**EXTRACTED INFORMATION**:
(** ** Command status: no sentinel survives *)

(** X14: no field of a converted [CommandStatus] holds the [Unset]
    sentinel, and two wire responses convert to the same status exactly
    when they agree field by field up to the difference between [Unset]
    and [None]. *)
Theorem to_command_status_drops_sentinel (raw raw' : CommandStatusResponse) :
  (id (to_command_status raw) <> AUnset /\
   content (to_command_status raw) <> AUnset /\
   running (to_command_status raw) <> AUnset /\
   exit_code (to_command_status raw) <> AUnset /\
   error (to_command_status raw) <> AUnset /\
   started_at (to_command_status raw) <> AUnset /\
   finished_at (to_command_status raw) <> AUnset) /\
  (to_command_status raw = to_command_status raw' <->
   same_unwrapped (raw_id raw) (raw_id raw') /\
   same_unwrapped (raw_content raw) (raw_content raw') /\
   same_unwrapped (raw_running raw) (raw_running raw') /\
   same_unwrapped (raw_exit_code raw) (raw_exit_code raw') /\
   same_unwrapped (raw_error raw) (raw_error raw') /\
   same_unwrapped (raw_started_at raw) (raw_started_at raw') /\
   same_unwrapped (raw_finished_at raw) (raw_finished_at raw')).
Proof.
  assert (Hne : forall a, _unwrap_optional a <> AUnset) by (intros []; discriminate).
  assert (Hsame : forall a b, _unwrap_optional a = _unwrap_optional b <-> same_unwrapped a b).
  { intros a b. unfold same_unwrapped. split.
    - destruct a, b; simpl; intros H; try discriminate H; auto.
    - intros [-> | [[-> ->] | [-> ->]]]; reflexivity. }
  split.
  - destruct raw; simpl. repeat split; apply Hne.
  - destruct raw, raw'; unfold to_command_status; simpl. split.
    + intros H. injection H as H1 H2 H3 H4 H5 H6 H7.
      repeat split; apply Hsame; assumption.
    + intros (H1 & H2 & H3 & H4 & H5 & H6 & H7).
      apply Hsame in H1, H2, H3, H4, H5, H6, H7. congruence.
Qed.

(** ** Volumes as dicts *)

Section VolumeDicts.

Variables Host PVC : Type.
Variable Host_to_dict : Host -> pyval.
Variable Host_from_dict : pyval -> option Host.
Variable PVC_to_dict : PVC -> pyval.
Variable PVC_from_dict : pyval -> option PVC.

(** [from_dict] in terms of what the dict holds under each key. *)
Lemma from_dict_lookups (d : gmap string pyval) :
  Volume.from_dict Host PVC Host_from_dict PVC_from_dict d =
  match d !! "name", d !! "mountPath" with
  | Some name, Some mount_path =>
      name ← Volume.as_str name;
      mount_path ← Volume.as_str mount_path;
      host ← Volume.read_unset Host_from_dict
                (match d !! "host" with Some v => Volume.Given v | None => Volume.UNSET end);
      pvc ← Volume.read_unset PVC_from_dict
               (match d !! "pvc" with Some v => Volume.Given v | None => Volume.UNSET end);
      read_only ← Volume.read_unset Volume.as_bool
                     (match d !! "readOnly" with Some v => Volume.Given v | None => Volume.UNSET end);
      sub_path ← Volume.read_unset Volume.as_str
                    (match d !! "subPath" with Some v => Volume.Given v | None => Volume.UNSET end);
      Some {| Volume.name := name; Volume.mount_path := mount_path;
              Volume.host := host; Volume.pvc := pvc;
              Volume.read_only := read_only; Volume.sub_path := sub_path |}
  | _, _ => None
  end.
Proof.
  unfold Volume.from_dict, Volume.pop, Volume.pop_default.
  destruct (d !! "name") as [vn |] eqn:En; [| reflexivity]. simpl.
  destruct (Volume.as_str vn) as [n |]; simpl.
  2:{ destruct (d !! "mountPath"); reflexivity. }
  rewrite lookup_delete_ne by discriminate.
  destruct (d !! "mountPath") as [vm |] eqn:Em; [| reflexivity]. simpl.
  destruct (Volume.as_str vm) as [m |]; simpl; [| reflexivity].
  rewrite !lookup_delete_ne by discriminate.
  destruct (d !! "host") as [vh |] eqn:Eh; simpl;
    [destruct (Host_from_dict vh) as [h |]; simpl; [| reflexivity] |];
    rewrite !lookup_delete_ne by discriminate;
    (destruct (d !! "pvc") as [vp |] eqn:Ep; simpl;
     [destruct (PVC_from_dict vp) as [c |]; simpl; [| reflexivity] |];
     rewrite !lookup_delete_ne by discriminate;
     (destruct (d !! "readOnly") as [vr |] eqn:Er; simpl;
      [destruct (Volume.as_bool vr) as [b |]; simpl; [| reflexivity] |];
      rewrite !lookup_delete_ne by discriminate;
      destruct (d !! "subPath") as [vs |] eqn:Esp; simpl; reflexivity)).
Qed.

(** What the dict of a volume holds under each key. *)
Lemma to_dict_lookups (v : Volume.Volume Host PVC) :
  let d := Volume.to_dict Host PVC Host_to_dict PVC_to_dict v in
  d !! "name" = Some (PStr (Volume.name Host PVC v)) /\
  d !! "mountPath" = Some (PStr (Volume.mount_path Host PVC v)) /\
  d !! "host" = match Volume.host Host PVC v with
                | Volume.UNSET => None
                | Volume.Given h => Some (Host_to_dict h)
                end /\
  d !! "pvc" = match Volume.pvc Host PVC v with
               | Volume.UNSET => None
               | Volume.Given c => Some (PVC_to_dict c)
               end /\
  d !! "readOnly" = match Volume.read_only Host PVC v with
                    | Volume.UNSET => None
                    | Volume.Given b => Some (PBool b)
                    end /\
  d !! "subPath" = match Volume.sub_path Host PVC v with
                   | Volume.UNSET => None
                   | Volume.Given s => Some (PStr s)
                   end /\
  (forall key, ~ In key volume_keys -> d !! key = None).
Proof.
  destruct v as [n m [| h] [| c] [| ro] [| sp]];
    unfold Volume.to_dict, Volume.set_unless_unset, Volume.fmap_unset;
    cbn [Volume.name Volume.mount_path Volume.host Volume.pvc
         Volume.read_only Volume.sub_path];
    (repeat split; [simplify_map_eq; reflexivity .. |]);
    intros key Hkey; unfold volume_keys in Hkey; simpl in Hkey;
    rewrite ?lookup_insert_ne by (intros <-; apply Hkey; tauto);
    apply lookup_empty.
Qed.

(** X15: a volume's dict has the keys [name] and [mountPath] always,
    and each of [host], [pvc], [readOnly] and [subPath] exactly when the
    field is set; a field that is [UNSET] leaves no key behind, and there
    is no other key. *)
Theorem to_dict_keys (v : Volume.Volume Host PVC) :
  let d := Volume.to_dict Host PVC Host_to_dict PVC_to_dict v in
  d !! "name" = Some (PStr (Volume.name Host PVC v)) /\
  d !! "mountPath" = Some (PStr (Volume.mount_path Host PVC v)) /\
  d !! "host" = match Volume.host Host PVC v with
                | Volume.UNSET => None
                | Volume.Given h => Some (Host_to_dict h)
                end /\
  d !! "pvc" = match Volume.pvc Host PVC v with
               | Volume.UNSET => None
               | Volume.Given c => Some (PVC_to_dict c)
               end /\
  d !! "readOnly" = match Volume.read_only Host PVC v with
                    | Volume.UNSET => None
                    | Volume.Given b => Some (PBool b)
                    end /\
  d !! "subPath" = match Volume.sub_path Host PVC v with
                   | Volume.UNSET => None
                   | Volume.Given s => Some (PStr s)
                   end /\
  (forall key, ~ In key volume_keys -> d !! key = None).
Proof. apply to_dict_lookups. Qed.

**ASSIGNED TASK**: Go through the listing above and set down each line exactly as it stands.

**OUTPUT FOR THIS EXERCISE**:
(** ** Command status: no sentinel survives *)

(** X14: no field of a converted [CommandStatus] holds the [Unset]
    sentinel, and two wire responses convert to the same status exactly
    when they agree field by field up to the difference between [Unset]
    and [None]. *)
Theorem to_command_status_drops_sentinel (raw raw' : CommandStatusResponse) :
  (id (to_command_status raw) <> AUnset /\
   content (to_command_status raw) <> AUnset /\
   running (to_command_status raw) <> AUnset /\
   exit_code (to_command_status raw) <> AUnset /\
   error (to_command_status raw) <> AUnset /\
   started_at (to_command_status raw) <> AUnset /\
   finished_at (to_command_status raw) <> AUnset) /\
  (to_command_status raw = to_command_status raw' <->
   same_unwrapped (raw_id raw) (raw_id raw') /\
   same_unwrapped (raw_content raw) (raw_content raw') /\
   same_unwrapped (raw_running raw) (raw_running raw') /\
   same_unwrapped (raw_exit_code raw) (raw_exit_code raw') /\
   same_unwrapped (raw_error raw) (raw_error raw') /\
   same_unwrapped (raw_started_at raw) (raw_started_at raw') /\
   same_unwrapped (raw_finished_at raw) (raw_finished_at raw')).
Proof.
  assert (Hne : forall a, _unwrap_optional a <> AUnset) by (intros []; discriminate).
  assert (Hsame : forall a b, _unwrap_optional a = _unwrap_optional b <-> same_unwrapped a b).
  { intros a b. unfold same_unwrapped. split.
    - destruct a, b; simpl; intros H; try discriminate H; auto.
    - intros [-> | [[-> ->] | [-> ->]]]; reflexivity. }
  split.
  - destruct raw; simpl. repeat split; apply Hne.
  - destruct raw, raw'; unfold to_command_status; simpl. split.
    + intros H. injection H as H1 H2 H3 H4 H5 H6 H7.
      repeat split; apply Hsame; assumption.
    + intros (H1 & H2 & H3 & H4 & H5 & H6 & H7).
      apply Hsame in H1, H2, H3, H4, H5, H6, H7. congruence.
Qed.

(** ** Volumes as dicts *)

Section VolumeDicts.

Variables Host PVC : Type.
Variable Host_to_dict : Host -> pyval.
Variable Host_from_dict : pyval -> option Host.
Variable PVC_to_dict : PVC -> pyval.
Variable PVC_from_dict : pyval -> option PVC.

(** [from_dict] in terms of what the dict holds under each key. *)
Lemma from_dict_lookups (d : gmap string pyval) :
  Volume.from_dict Host PVC Host_from_dict PVC_from_dict d =
  match d !! "name", d !! "mountPath" with
  | Some name, Some mount_path =>
      name ← Volume.as_str name;
      mount_path ← Volume.as_str mount_path;
      host ← Volume.read_unset Host_from_dict
                (match d !! "host" with Some v => Volume.Given v | None => Volume.UNSET end);
      pvc ← Volume.read_unset PVC_from_dict
               (match d !! "pvc" with Some v => Volume.Given v | None => Volume.UNSET end);
      read_only ← Volume.read_unset Volume.as_bool
                     (match d !! "readOnly" with Some v => Volume.Given v | None => Volume.UNSET end);
      sub_path ← Volume.read_unset Volume.as_str
                    (match d !! "subPath" with Some v => Volume.Given v | None => Volume.UNSET end);
      Some {| Volume.name := name; Volume.mount_path := mount_path;
              Volume.host := host; Volume.pvc := pvc;
              Volume.read_only := read_only; Volume.sub_path := sub_path |}
  | _, _ => None
  end.
Proof.
  unfold Volume.from_dict, Volume.pop, Volume.pop_default.
  destruct (d !! "name") as [vn |] eqn:En; [| reflexivity]. simpl.
  destruct (Volume.as_str vn) as [n |]; simpl.
  2:{ destruct (d !! "mountPath"); reflexivity. }
  rewrite lookup_delete_ne by discriminate.
  destruct (d !! "mountPath") as [vm |] eqn:Em; [| reflexivity]. simpl.
  destruct (Volume.as_str vm) as [m |]; simpl; [| reflexivity].
  rewrite !lookup_delete_ne by discriminate.
  destruct (d !! "host") as [vh |] eqn:Eh; simpl;
    [destruct (Host_from_dict vh) as [h |]; simpl; [| reflexivity] |];
    rewrite !lookup_delete_ne by discriminate;
    (destruct (d !! "pvc") as [vp |] eqn:Ep; simpl;
     [destruct (PVC_from_dict vp) as [c |]; simpl; [| reflexivity] |];
     rewrite !lookup_delete_ne by discriminate;
     (destruct (d !! "readOnly") as [vr |] eqn:Er; simpl;
      [destruct (Volume.as_bool vr) as [b |]; simpl; [| reflexivity] |];
      rewrite !lookup_delete_ne by discriminate;
      destruct (d !! "subPath") as [vs |] eqn:Esp; simpl; reflexivity)).
Qed.

(** What the dict of a volume holds under each key. *)
Lemma to_dict_lookups (v : Volume.Volume Host PVC) :
  let d := Volume.to_dict Host PVC Host_to_dict PVC_to_dict v in
  d !! "name" = Some (PStr (Volume.name Host PVC v)) /\
  d !! "mountPath" = Some (PStr (Volume.mount_path Host PVC v)) /\
  d !! "host" = match Volume.host Host PVC v with
                | Volume.UNSET => None
                | Volume.Given h => Some (Host_to_dict h)
                end /\
  d !! "pvc" = match Volume.pvc Host PVC v with
               | Volume.UNSET => None
               | Volume.Given c => Some (PVC_to_dict c)
               end /\
  d !! "readOnly" = match Volume.read_only Host PVC v with
                    | Volume.UNSET => None
                    | Volume.Given b => Some (PBool b)
                    end /\
  d !! "subPath" = match Volume.sub_path Host PVC v with
                   | Volume.UNSET => None
                   | Volume.Given s => Some (PStr s)
                   end /\
  (forall key, ~ In key volume_keys -> d !! key = None).
Proof.
  destruct v as [n m [| h] [| c] [| ro] [| sp]];
    unfold Volume.to_dict, Volume.set_unless_unset, Volume.fmap_unset;
    cbn [Volume.name Volume.mount_path Volume.host Volume.pvc
         Volume.read_only Volume.sub_path];
    (repeat split; [simplify_map_eq; reflexivity .. |]);
    intros key Hkey; unfold volume_keys in Hkey; simpl in Hkey;
    rewrite ?lookup_insert_ne by (intros <-; apply Hkey; tauto);
    apply lookup_empty.
Qed.

(** X15: a volume's dict has the keys [name] and [mountPath] always,
    and each of [host], [pvc], [readOnly] and [subPath] exactly when the
    field is set; a field that is [UNSET] leaves no key behind, and there
    is no other key. *)
Theorem to_dict_keys (v : Volume.Volume Host PVC) :
  let d := Volume.to_dict Host PVC Host_to_dict PVC_to_dict v in
  d !! "name" = Some (PStr (Volume.name Host PVC v)) /\
  d !! "mountPath" = Some (PStr (Volume.mount_path Host PVC v)) /\
  d !! "host" = match Volume.host Host PVC v with
                | Volume.UNSET => None
                | Volume.Given h => Some (Host_to_dict h)
                end /\
  d !! "pvc" = match Volume.pvc Host PVC v with
               | Volume.UNSET => None
               | Volume.Given c => Some (PVC_to_dict c)
               end /\
  d !! "readOnly" = match Volume.read_only Host PVC v with
                    | Volume.UNSET => None
                    | Volume.Given b => Some (PBool b)
                    end /\
  d !! "subPath" = match Volume.sub_path Host PVC v with
                   | Volume.UNSET => None
                   | Volume.Given s => Some (PStr s)
                   end /\
  (forall key, ~ In key volume_keys -> d !! key = None).
Proof. apply to_dict_lookups. Qed.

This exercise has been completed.